• **Problem to solve**:
Look through the entries below and count the lines with "float" in them; the reply is the number alone.

Segment Start: Data for processing

(** * Presence and delivery core of the chat relay (server.js)

    A shallow embedding of the socket.io part of [server.js]: the
    [onlineUsers] map, the five socket handlers, and the completion
    callbacks of the two [db.run] INSERT statements.

    The process is single threaded: every handler runs to completion, and
    the only suspension point is between a [db.run] call and its callback.
    The model is therefore an event machine.  An event is either a socket
    event handed to a handler, or the completion of one in-flight
    [db.run]; the store decides whether that statement succeeded. *)

From Stdlib Require Import ZArith List String Bool Arith Lia DecimalString.
From Stdlib Require Import Permutation.
From Stdlib Require QArith.
Import ListNotations.
Local Open Scope list_scope.

(** ** JavaScript values carried by client events

    Ids, bodies and timestamps arrive as JSON scalars.  A property that is
    absent from the event object reads as [VUndef].  Numbers are the
    integers (ids and epoch timestamps). *)

Inductive value : Type :=
| VUndef
| VNull
| VNum (n : Z)
| VStr (s : string).

(** SameValueZero, the key comparison of a JS [Map]. *)
Definition value_eqb (a b : value) : bool :=
  match a, b with
  | VUndef, VUndef => true
  | VNull, VNull => true
  | VNum x, VNum y => Z.eqb x y
  | VStr x, VStr y => String.eqb x y
  | _, _ => false
  end.

(** Truthiness of a string: every string but the empty one. *)
Definition nonempty (s : string) : bool :=
  match s with
  | EmptyString => false
  | String _ _ => true
  end.

(** ** The JS [Map] from user id to socket id

    A [Map] iterates in insertion order; [set] on a key that is present
    replaces the value in place, and [delete] removes the entry. *)

Module JsMap.
(** * GitHub Issues Analyzer: fetch, filter, aggregate, report

    A shallow embedding of [src/issue-analyzer/github-issues-analyzer.py]
    (class [GitHubIssueAnalyzer]) and the properties of its pipeline:
    [get_closed_issues] (paginated fetch with client-side filtering and
    early termination), [analyze_issues] (the statistics loop) and the
    row / document builders of [_export_csv_report] and
    [_export_json_report].

    Python library calls the program makes ([datetime.strptime],
    [datetime.strftime], float division and [round]) are parameters of the
    sections below; module [PyRef] gives executable reference versions:
    a strict parser and formatter, and the binary64 arithmetic of Python's
    [float]. *)

From Stdlib Require Import QArith Qround Qabs Qpower Qminmax Lqa Ascii.
From stdpp Require Import sorting numbers strings list fin_maps gmap.

Local Open Scope Z_scope.

(** ** Python's naive [datetime] and [timedelta] *)

Record datetime := {
  year : Z; month : Z; day : Z;
  hour : Z; minute : Z; second : Z; microsecond : Z
}.

(** [datetime._cmp]: the seven fields compared as a tuple. *)
Definition datetime_cmp (a b : datetime) : comparison :=
  match year a ?= year b with
  | Eq =>
    match month a ?= month b with
    | Eq =>
      match day a ?= day b with
      | Eq =>
        match hour a ?= hour b with
        | Eq =>
          match minute a ?= minute b with
          | Eq =>
            match second a ?= second b with
            | Eq => microsecond a ?= microsecond b
            | c => c
            end
          | c => c
          end
        | c => c
        end
      | c => c
      end
    | c => c
    end
  | c => c
  end.

(** [a < b], [a <= b] and [a >= b] on datetimes. *)
Definition datetime_lt (a b : datetime) : bool :=
  match datetime_cmp a b with Lt => true | _ => false end.
Definition datetime_le (a b : datetime) : bool :=
  match datetime_cmp a b with Gt => false | _ => true end.
Definition datetime_ge (a b : datetime) : bool :=
  match datetime_cmp a b with Lt => false | _ => true end.

Definition _is_leap (y : Z) : bool :=
  (y mod 4 =? 0) && (negb (y mod 100 =? 0) || (y mod 400 =? 0)).

Definition _days_before_year (y : Z) : Z :=
  let y := y - 1 in y * 365 + y / 4 - y / 100 + y / 400.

Segment End: Data for processing

• **Answer box**:
2